Nato nel 2012 con la missione di prestare soldi agli stati che faticano a finanziarsi in autonomia sui mercati, il Mes non è stato esente da critiche. Vi hanno fatto ricorso cinque paesi: Irlanda, Portogallo, Grecia, Spagna e Cipro. Poi più nessuno, un po’ perché la situazione sui mercati si è tranquillizzata, un po’ perché le esperienze non sono state sempre gratificanti. La concessione dei prestiti avviene infatti dietro condizionalità. In soldoni significa che il Mes può chiedere riforme che intaccano anche la sfera sociale dei paesi richiedenti in cambio del suo sostegno. È un po’ la stessa cosa che fa il Fondo monetario internazionale che però utilizza criteri ancora più severi. Forse non a caso, a presiedere il Mes c’è il lussemburghese Pierre Gramegna, che ha lavorato anche con il Fmi. Va precisato che il ricorso ai prestiti del Mes è un’ autonoma decisione dei singoli stati. Ma quando le alternative svaniscono è un po’ difficile parlare di libera scelta e c’è chi, scherzosamente, paragona il Mes all’ Hotel California degli Eagles: “You can check out any time you like. But you can never leave!”…puoi entrarci quando vuoi ma poi non puoi più andartene. Per esattezza, uscire dal Mes è sempre possibile ma non è detto che sia semplice.
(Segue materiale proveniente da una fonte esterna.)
(* src/internal/cli/install.go:143-155 (RunInstall) *)
Definition install_extras (ideFlag : string) (apply : bool) : IOW bool :=
  if negb (shouldInstallExtras ideFlag) then mret false else
  e1 ← installSkill apply;
  _ ← match e1 with Some e => out ("  [FAIL]   skill            " +:+ e_text e) | None => skip end;
  e2 ← installHook apply;
  _ ← match e2 with Some e => out ("  [FAIL]   hook             " +:+ e_text e) | None => skip end;
  mret (bool_decide (is_Some e1) || bool_decide (is_Some e2)).

Definition failed_one (r : Result) : bool := match rs_Error r with Some _ => true | None => false end.

(* src/internal/cli/install.go:60-182 (RunInstall) *)
Definition install_with (values : list (string * string)) : IOW Z :=
  let apply := switch values "apply" && negb (switch values "dry-run") in
  let ideFlag := flag values "ide" "auto" in
  let directory := flag values "directory" "http://127.0.0.1:7777" in
  match resolve_binary (flag values "binary" "") with
  | Err line => _ ← err line; mret 1
  | Ok exe =>
      let spec := install_spec exe directory in
      match filterWriters AllWriters (parseIDEFilter ideFlag) with
      | [] => _ ← err ("install: no matching IDEs (filter=" +:+ Quote ideFlag +:+ ")"); mret 1
      | selected =>
          _ ← out ("a2abridge install (" +:+ (if apply then "apply" else "dry-run") +:+ ")");
          _ ← out ("  binary:    " +:+ exe);
          _ ← out ("  directory: " +:+ directory);
          _ ← out "";
          results ← install_all ideFlag spec apply selected;
          extrasFailed ← install_extras ideFlag apply;
          _ ← out "";
          _ ← out ("Summary: " +:+ itoa (count Written results) +:+ " written, " +:+ itoa (count Planned results) +:+ " planned, " +:+
                   itoa (count UpToDate results) +:+ " up to date, " +:+ itoa (count Failed results) +:+ " failed.");
          _ ← out (if negb apply then "Dry-run complete. Re-run with --apply to actually write."
                   else "Install complete. Restart the listed IDEs to pick up the new MCP server.");
          mret (if existsb failed_one results || extrasFailed then 1 else 0)
      end
  end.

(* src/internal/cli/install.go (RunInstall) *)
Definition RunInstall (args : list string) : IOW Z :=
  with_flags "install" install_usage install_flags args (λ values _, install_with values).
End install.

(** * What an installation touches *)

Section footprint.
Context `{TOML} `{Embedded} `{System}.

(** the machine without files *)
Definition bare : tree := Tree (FS ∅ (λ _, false) (λ _, None) (λ _, false)) ∅ (λ _, false) (λ _, None).
(** every configuration file a writer may put in place *)
Definition all_targets : list string := flat_map (λ x, targets x (host_at bare)) AllWriters.

(** a path, or something under it, or under a copy of it with a time stamp *)
Definition copies (p q : string) : Prop := within p q = true ∨ ∃ s, within (p +:+ ".bak." +:+ s) q = true.

Definition install_touches (q : string) : Prop :=
  (∃ p, p ∈ all_targets ∧ copies p q) ∨
  ∃ home, UserHomeDir = Ok home ∧
    (copies (skill_dir home) q ∨ copies (hook_path home) q ∨ ∃ src, SkillFS = Ok src ∧ q ∈ places src (skill_dir home)).

(** A new temporary file never has the name of a file that is there, of a
    configuration file or of a copy of one. *)
Definition fresh_names_law : Prop := ∀ t, fresh_names (host_at t) (t_fs t) all_targets.

Definition file_at (q : string) (w : world) : option file := files (t_fs (w_tree w)) !! q.

Lemma bak_other p t q : ¬ copies p q → files (t_fs (rename p (bak p t) t).2) !! q = files (t_fs t) !! q.
Proof.
  intros Hq. assert (Hp : within p q = false) by (apply not_true_iff_false; intros Hw; apply Hq; by left).
  assert (Hb : within (bak p t) q = false) by (apply not_true_iff_false; intros Hw; apply Hq; right; by exists (now_stamp t)).
  unfold rename. rewrite <-(rename_other p (bak p t) t q) by (done || by apply apart_suffix).
  by destruct (RenameAt p (bak p t) t) as [[[]|e] t1].
Qed.

Lemma all_targets_elem x p : p ∈ targets x (host_at bare) → p ∈ all_targets.
Proof.
  intros Hp. unfold all_targets. apply list_elem_of_In, in_flat_map. exists x. split; [|by apply list_elem_of_In].
  destruct x; cbn; tauto.
Qed.
Lemma targets_host x t : targets x (host_at t) = targets x (host_at bare).
Proof. by destruct x. Qed.

Lemma Write_other x spec dryRun t q : fresh_names_law → ¬ install_touches q →
  files (Write x spec dryRun (host_at t) (t_fs t)).2 !! q = files (t_fs t) !! q.
Proof.
  intros Hfresh Hq. assert (Hf : fresh_names (host_at t) (t_fs t) (targets x (host_at t))).
  { rewrite targets_host. intros p n Hp Hn. destruct (Hfresh t p n (all_targets_elem _ _ Hp) Hn) as [Hn1 Hn2]. split; [done|].
    intros p' Hp'. by apply Hn2, (all_targets_elem x). }
  destruct (Write_wrote x spec dryRun (host_at t) (t_fs t) Hf) as [_ _ _ _ Hsame]. apply Hsame. intros Hin. apply Hq. left.
  unfold footprint in Hin. apply list_elem_of_In, in_flat_map in Hin as (p & Hp & Hin). apply list_elem_of_In in Hp.
  rewrite targets_host in Hp. exists p. split; [by apply (all_targets_elem x)|].
  destruct Hin as [<-|[<-|[]]]; [left; apply within_self|right]. exists (now_stamp t). apply within_self.
Qed.

Section one_file.
Variable q : string.
Hypothesis Hfresh : fresh_names_law.
Hypothesis Hq : ¬ install_touches q.

#[local] Instance keeps_out s x : Keeps (file_at q) (fprintln s x).
Proof. done. Qed.

Lemma install_one_other ideFlag spec apply x : Keeps (file_at q) (install_one ideFlag spec apply x).
Proof.
  unfold install_one. apply keeps_bind; [apply _|]. intros found. apply keeps_if; [apply _|]. apply keeps_bind.
  - apply (keeps_on_tree (λ t, files (t_fs t) !! q)). intros t. pose proof (Write_other x spec (negb apply) t q Hfresh Hq) as Hw.
    by destruct (Write x spec (negb apply) (host_at t) (t_fs t)).
  - intros res. apply keeps_bind; [by destruct (result_line apply res)|done].
Qed.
Si spera che l’Italia non si trovi mai in queste condizioni ma, visti i numeri delle nostre finanze pubbliche, siamo iscritti d’ufficio tra i paesi più a rischio. Il debito in rapporto al Pil è il più alto in Europa dopo quello greco e, nei prossimi anni, per effetto dell’aumento dei tassi Bce anche il costo degli interessi che paghiamo sui nostri titoli è destinato a salire. Le stime parlano di 5,5 miliardi in più nel 2025 e di 9 miliardi in più nel 2026 quando il costo del debito raddoppierà rispetto al 2020. In teoria, la presenza di un’ “entità” con il compito di intervenire in caso di necessità è un fattore che potrebbe rassicurare i mercati e quindi agire da calmiere sull’aumento dei rendimenti in caso di crisi. Da questo l’Italia avrebbe da guadagnare anche in termini di contenimento dei rendimenti. Ed è giusto ricordare che l’Italia ha chiesto prestiti all’Europa per circa 120 miliardi di euro nell’ambito del Pnrr. Che gli altri paesi vogliano dotarsi di uno strumento più forte per garantirne la restituzione è sensato.
La riforma, a questo punto bloccata da Roma, avrebbe infatti rafforzato anche questo ruolo del Mes ma, a dire il vero, pone dei requisiti per l’accesso ai prestiti non molto favorevoli all’Italia. Viene infatti richiesto che sia stato rispettato il percorso di riduzione del debito previsto dai trattati europei. Una regola che è comunque considerata possibile oggetto di una successiva revisione. L’altra novità è che il Mes avrebbe un ruolo “di seconda istanza” anche nella risoluzione di crisi di banche europee. A tal fine esiste già il fondo SRF che è finanziato dalle stesse banche ma che ha una dotazione insufficiente (80 miliardi) a gestire fallimenti su larga scala. Una volta esauriti i fondi entrerebbe in azione il Mes. Diversi osservatori ritengono che l’Italia abbia usato usando la ratifica della riforma come merce di scambio per ottenere condizioni più favorevoli nel nuovo patto di Stabilità. A dire il vero senza grandi risultati visto che alla fine ha sostanzialmente prevalso la linea tedesca che reintroduce rigidi controlli su deficit e debito.